Une des interventions de l’inspection du travail

Octobre 2020, l’inspection du travail de Charente est alertée par la Chambre des métiers, sur la base d’informations reçues d’un CFA : « des apprentis seraient victimes de violences au sein d’une boulangerie ».
Un contrôle et une enquête sont engagés au sein de l’établissement concerné. Leurs résultats confirment : des coups sont effectivement portés par l’employeur (coups de poing, gifles) sur deux jeunes garçons qui font également l’objet d’humiliations et d’intimidations verbales. Ces apprentis sont régulièrement laissés seuls, contraints à des durées du travail dépassant les limites posées par la Loi (jusqu’à 50 h par semaine) et ne bénéficient pas des deux jours de repos consécutifs dont ils doivent légalement jouir.
Reconnaissant les coups, l’employeur déclare : « c’est pas méchant, c’est pour qu’ils avancent un peu et les remettre dans le droit chemin ».
Engageant une procédure ad hoc, l’inspecteur du travail transmet un rapport circonstancié au Directeur régional de l’économie, de l’emploi, du travail et des solidarités de Nouvelle-Aquitaine, qui rend une décision ordonnant la suspension du contrat d’apprentissage des deux jeunes avec effet immédiat et maintien de la rémunération. Il refuse une dizaine de jours plus tard la reprise des contrats d’apprentissage, ce qui entraine la rupture de ceux-ci. Ce refus est assorti d’une interdiction, pour l’employeur, de recruter de nouveaux apprentis ou jeunes sous contrat en alternance pendant une durée d’un an.
Un rapport de signalement, prévu par le code de procédure pénale, est en suivant adressé au procureur de la république du tribunal judiciaire d’Angoulême. Il y est également précisé que l’employeur tient des propos sexistes, déplacés, misogynes et a un comportement inadéquat avec une jeune apprentie mineure âgée de 15 ans qu’il prend dans ses bras, appelle « ma chérie » et avec laquelle il s’enferme dans son « bureau » (pièce notamment pourvue d’un clic-clac et d’une douche). L’employeur ferme son établissement et en ouvre un autre dans un département voisin. Il y recrute, début août 2021 l’apprentie en pâtisserie qu’il avait déjà employée, alors qu’elle avait 15 ans, dans son précédent établissement, de fin 2019 à la date de l’interdiction administrative mentionnée ci-dessus.
La vice procureur du tribunal judiciaire d’Angoulême co-saisit alors un service de gendarmerie et l’inspection du travail d’une demande d’enquête et de contrôle au sein de cet autre établissement, sur les faits signalés.

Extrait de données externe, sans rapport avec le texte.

(** ** Starting again *)

(** The resources are still a fitting part of the machine; high usage is accepted. *)
Definition still_fits (h : Readings) (r : Resources) : bool :=
  match validatePrerequisites h (mkOnboardingConfig true r) with
  | None | Some (ErrHighUsage _) => true
  | _ => false
  end.

Lemma no_allocations d : GetTotalAllocation (rebooted d) = Resources_zero.
Proof.
  unfold GetTotalAllocation, sumResources, rebooted, NewResourceManager. cbn [allocations].
  rewrite map_to_list_empty. cbn [map]. pose proof (visit_perm (A := Resources) []) as Hp%Permutation_nil_r.
  by rewrite Hp.
Qed.

(** A new process has no allocations, so the onboarded resources can be cleared. *)
Lemma clear_rebooted d r :
  onboardedResources d = Some r → allocations d = ∅ →
  UpdateOnboardedResources d Resources_zero true =
    (None, mkManager (Some Resources_zero) (committedResources d) (allocations d) (Some Resources_zero) (db_allocations d)).
Proof.
  intros _ Ha. unfold UpdateOnboardedResources.
  assert (GetTotalAllocation d = Resources_zero) as ->.
  { unfold GetTotalAllocation. rewrite Ha. apply (no_allocations d). }
  assert (Resources_Subtract Resources_zero Resources_zero = (Resources_zero, None)) as -> by by vm_compute. done.
Qed.

(** C18: a node comes up again: in every reachable state the flag is the one of the record,
    and when the database answers, starting the node succeeds; the machine is onboarded
    exactly when it was and its stored resources are still a fitting part of the hardware,
    with these resources; when it was onboarded and they no longer fit, the record is removed
    and the resources are cleared; when it was not onboarded, the stored record and resources
    stay as they are. *)
Theorem restart_outcome o h x stored d' :
  ob_reachable o → onboarding_New (ob_stored o) (rebooted (ob_resources o)) true h true true = (x, stored, d') →
  ob_IsOnboarded o = flagged (ob_stored o) ∧
  ∃ o', x = inl o' ∧
    if ob_IsOnboarded o then
      ∃ r, db_onboarded (ob_resources o) = Some r ∧
        if still_fits h r then ob_IsOnboarded o' = true ∧ stored = ob_stored o ∧ (onboarding_Info o').1 = inl (mkOnboardingConfig true r)
        else ob_IsOnboarded o' = false ∧ stored = None ∧ db_onboarded d' = Some Resources_zero
    else ob_IsOnboarded o' = false ∧ stored = ob_stored o ∧ db_onboarded d' = db_onboarded (ob_resources o).
Proof.
  intros [Hflag Hrec _]%ob_reachable_ok H. split; [done|]. rewrite Hflag. revert H. unfold onboarding_New. cbn [negb].
  set (config := match ob_stored o with Some c => _ | None => _ end).
  assert (IsOnboarded config = flagged (ob_stored o)) as Hc by (unfold config; by destruct (ob_stored o)).
  clearbody config. rewrite Hc. destruct (flagged (ob_stored o)) eqn:Hf.
  2: { intros [= <- <- <-]. eexists. split; [done|]. split_and!; [exact Hc|done..]. }
  destruct (Hrec Hf) as [r Hr]. unfold populateOnboardingConfig, GetOnboardedResources. cbn. rewrite Hr. cbn.
  rewrite Hc. unfold still_fits.
  assert (Hup : ∀ o', o' = mkOnboarding config false (ob_stored o) (set_onboarded (rebooted (ob_resources o)) r) →
    ob_IsOnboarded o' = true ∧ ob_stored o = ob_stored o ∧ (onboarding_Info o').1 = inl (mkOnboardingConfig true r)).
  { intros o' ->. split_and!; [exact Hc|done|]. unfold onboarding_Info, populateOnboardingConfig, cachedConfig. cbn. by rewrite Hc. }
  assert (Hoff : Offboard (mkOnboarding config false (ob_stored o) (set_onboarded (rebooted (ob_resources o)) r)) true true =
    (None, mkOnboarding (mkOnboardingConfig false (OnboardedResources config)) false None
       (mkManager (Some Resources_zero) ∅ ∅ (Some Resources_zero) (db_allocations (ob_resources o))))).
  { unfold Offboard, ob_IsOnboarded, updateResources. cbn. rewrite Hc. cbn. by rewrite (clear_rebooted _ r). }
  rewrite Hoff. clear Hoff.
  destruct (validatePrerequisites h _) as [[]|] eqn:E; intros [= <- <- <-]; eexists; (split; [done|]); exists r; (split; [done|]);
    rewrite E; first [by apply Hup|by split_and!].
Qed.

Mise en danger réitérée des apprentis…

Lors de leur visite, fin novembre 2021, les gendarmes et l’inspecteur du travail constatent que le fournil est sale, les grilles de protection de pétrins sont neutralisées, les installations électriques présentes de nombreuses non conformités et ne font pas l’objet des vérifications réglementaires, le local est dépourvu de système d’aération, les salariés ne portent pas de chaussures de sécurité, ils sont exposés à des risques de chute, ils ne bénéficient pas des visites médicales du travail, les vestiaires ne sont pas conformes, des heures de travail effectuées ne sont pas payées, les deux jours de repos consécutifs ne sont toujours pas accordés aux apprentis, les salaires des apprentis visés par la décision de 2020 n’ont pas été maintenus…
Les gendarmes placent l’employeur en garde-à-vue. L’inspecteur du travail engage une nouvelle procédure qui conduira le Directeur régional de l’économie, de l’emploi, du travail et des solidarités de Nouvelle-Aquitaine, à notifier une nouvelle décision de suspension du contrat de travail de l’apprentie pâtissière, puis un refus de reprise de l’apprentissage et une interdiction de recruter un apprenti pendant une durée d’un an.

Condamnation pénale de l’employeur

Poursuivi devant le tribunal correctionnel d’Angoulême, l’employeur est reconnu coupable de faits de harcèlement moral, harcèlement et atteinte sexuelle, travail dissimulé, manquements en matière de durée du travail et de conditions d’hygiène et de sécurité de ses employés, et condamné à une peine d’emprisonnement assortie d’un sursis probatoire de 18 mois avec obligation de soins et de suivi d’un stage de lutte contre le sexisme, ainsi qu à une interdiction de gérer une entreprise pendant dix ans. Il devra également verser quelques milliers d’euros en réparation aux victimes de ses comportements.